Kentucky is attempting to install 3,000 miles of fiber optic cable to bring high-speed internet to all 120 counties in one of the nation’s poorest states. The project was announced in 2014 and supposed to be finished by now. Instead, $230 million has been spent, mostly for design and engineering work, with only 708 miles installed.
It’s unclear when the report will be finished, but spokesman Michael Goins said it won’t be ready before lawmakers must approve a two-year operating budget.
“Ultimately, we will follow the data, and the full scope and extent of the examination procedures will depend on where the data leads,” Harmon wrote in a Jan. 18 letter to Phillip Brown, the executive director of the Kentucky Communications Network Authority, which oversees the project.
The inquiry is not an audit, but a special examination. That means auditors can do more than give an opinion on the project’s finances, including examining “high risk areas or allegations,” Goins said. The report should not cost more than $125,000, which must be paid by the authority.
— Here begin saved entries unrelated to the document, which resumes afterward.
(** The order in which the live chains are listed does not matter. *)
Lemma pinv_perm B s P A F Cs Cs' : Cs ≡ₚ Cs' -> pinv B s P A F Cs -> pinv B s P A F Cs'.
Proof.
  intros Hp [[H1 H2 H3 H4 H5 H6] [Cp Cu Csm]]. apply concat_perm in Hp as Hc.
  assert (inuse s Cs ≡ₚ inuse s Cs') as Hi.
  { unfold inuse. clear -Hc. induction Hc; cbn; try (by repeat destruct (pooled _ _); rewrite ?IHHc; try constructor).
    by etrans. }
  split; split; try done.
  - by rewrite <- Hp.
  - by rewrite <- Hc.
  - by rewrite <- Hi.
  - by rewrite <- Hi.
Qed.

(** A buffer of the heap becomes a chain of its own. *)
Lemma pinv_fresh B s P A Cs a y t :
  pinv B s P A [] Cs -> a <> NULL -> pbs s !! a = None -> next y = NULL -> flags y <> PBUF_FLAG_POOL ->
  used t = used (stat s) ->
  pinv B (set_stat (putp s a y) t) P A [] ([a] :: Cs).
Proof.
  intros [[H1 H2 H3 H4 H5 H6] [Cp Cu Csm]] Ha0 Ha Hn Hf Ht.
  assert (forall p l, chain (pbs s) p l -> a ∉ l) as Hout.
  { intros p l Hl Hal. by destruct (seg_mapped _ _ _ _ _ Hl Hal) as [_ [? ?]]; congruence. }
  assert (Forall (fun c => a ∉ c) Cs) as HC by (eapply Forall_impl; [exact H4|]; intros c Hc; exact (Hout _ _ Hc)).
  assert (inuse (set_stat (putp s a y) t) ([a] :: Cs) = inuse s Cs) as Hi.
  { unfold inuse. cbn [concat app List.filter set_stat putp pbs set_pbs]. unfold pooled at 1. rewrite lookup_insert_eq.
    rewrite (proj2 (Z.eqb_neq _ _) Hf). apply filter_agree. intros b Hb. unfold pooled.
    rewrite lookup_insert_ne; [done|]. intros <-. by apply not_in_concat in HC. }
  split; split; try done; cbn [set_stat putp pbs set_pbs pbuf_pool alloc_cache free_cache stat];
    try (apply seg_put; [by eapply Hout|done]).
  - constructor; [|by apply chains_put]. split; [done|]. split; [done|]. exists y. rewrite lookup_insert_eq. by rewrite Hn.
  - cbn [concat app] in *. rewrite app_assoc, <- Permutation_middle, <- app_assoc. apply NoDup_cons. split; [|done].
    rewrite !not_elem_of_app, not_in_concat. split_and!; [by eapply Hout|by eapply Hout|done].
  - by rewrite Hi.
  - by rewrite Hi, Ht.
Qed.
Definition fsm_lowerup (s : fsys X) : outcome (fsys X) :=
  match state (fm s) with
  | INITIAL => Ok (goto s CLOSED)
  | STARTING =>
      if negb (Z.land (fflags (fm s)) OPT_SILENT =? 0) then Ok (goto s STOPPED)
      else s ← fsm_sconfreq s false; Ok (goto s REQSENT)
  | _ => Ok s
  end.

Definition fsm_lowerdown (s : fsys X) : fsys X :=
  match state (fm s) with
  | CLOSED => goto s INITIAL
  | STOPPED => inform (goto s STARTING) (starting cb) Starting
  | CLOSING => UNTIMEOUT (goto s INITIAL)
  | STOPPING | REQSENT | ACKRCVD | ACKSENT => UNTIMEOUT (goto s STARTING)
  | OPENED => goto (inform s (down cb) Down) STARTING
  | _ => s
  end.

Definition fsm_restart (s : fsys X) : outcome (fsys X) :=
  if negb (Z.land (fflags (fm s)) OPT_RESTART =? 0) then fsm_lowerup (fsm_lowerdown s) else Ok s.

Definition fsm_open (s : fsys X) : outcome (fsys X) :=
  match state (fm s) with
  | INITIAL => Ok (inform (goto s STARTING) (starting cb) Starting)
  | CLOSED =>
      if negb (Z.land (fflags (fm s)) OPT_SILENT =? 0) then Ok (goto s STOPPED)
      else s ← fsm_sconfreq s false; Ok (goto s REQSENT)
  | CLOSING => fsm_restart (goto s STOPPING)
  | STOPPED | OPENED => fsm_restart s
  | _ => Ok s
  end.

(** The Terminate-Request of fsm_close, fsm_protreject and fsm_timeout. *)
Definition send_termreq (s : fsys X) : outcome (fsys X) :=
  let s := upd s (fun f => set_req f (u8 (fid f + 1)) (u8 (fid f + 1))) in
  s ← fsm_sdata s TERMREQ (reqid (fm s)) (term_reason (fm s));
  Ok (upd (TIMEOUT s) (fun f => set_retr f (s32 (retransmits f - 1)))).

Definition terminate (s : fsys X) : outcome (fsys X) :=
  send_termreq (upd s (fun f => set_retr f (maxtermtransmits f))).

Definition fsm_close (s : fsys X) (reason : list Z) : outcome (fsys X) :=
  let s := upd s (fun f => set_reason f reason) in
  match state (fm s) with
  | STARTING => Ok (goto s INITIAL)
  | STOPPED => Ok (goto s CLOSED)
  | STOPPING => Ok (goto s CLOSING)
  | REQSENT | ACKRCVD | ACKSENT => s ← terminate (UNTIMEOUT s); Ok (goto s CLOSING)
  | OPENED => s ← terminate (inform s (down cb) Down); Ok (goto s CLOSING)
  | _ => Ok s
  end.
Most of the project’s initial $300 million budget is covered by a loan taken out by the state’s private sector partners, led by Macquarie Capital, an Australian-based venture capital firm. But the loan was backed by Kentucky’s credit, and the state is contractually obligated to pay the firms about $30 million a year to help pay off that debt. Those annual payments were supposed to be offset by switching all government buildings from other internet providers. But officials soon discovered they could not force school districts to join the network without jeopardizing millions of dollars in federal funding.
Also, there has been no network to connect to.
About 80 percent of the fiber optic cables have to be hung on thousands of existing utility poles, and the state has had difficulty securing written permission to install wires on each pole.
Meanwhile, the state has already had to reimburse contractors at least $8 million to cover their expenses during delays, and more are coming. Officials have negotiated a deal to settle additional delays for $88 million, and have asked lawmakers for permission to borrow up to $110 million to pay for the deal, but the legislature has not acted on that request.
Lawmakers are angry. House Republican Whip Kevin Bratcher said it resembles “something Tony Soprano would have his fingers in.” But Republican Gov. Matt Bevin has vowed to finish it, and top administration officials say the state has no legal way to terminate the contract.
Brown said killing the project would cost the state $500 million in losses and likely lead to a downgrade in Kentucky’s credit rating, raising future borrowing costs.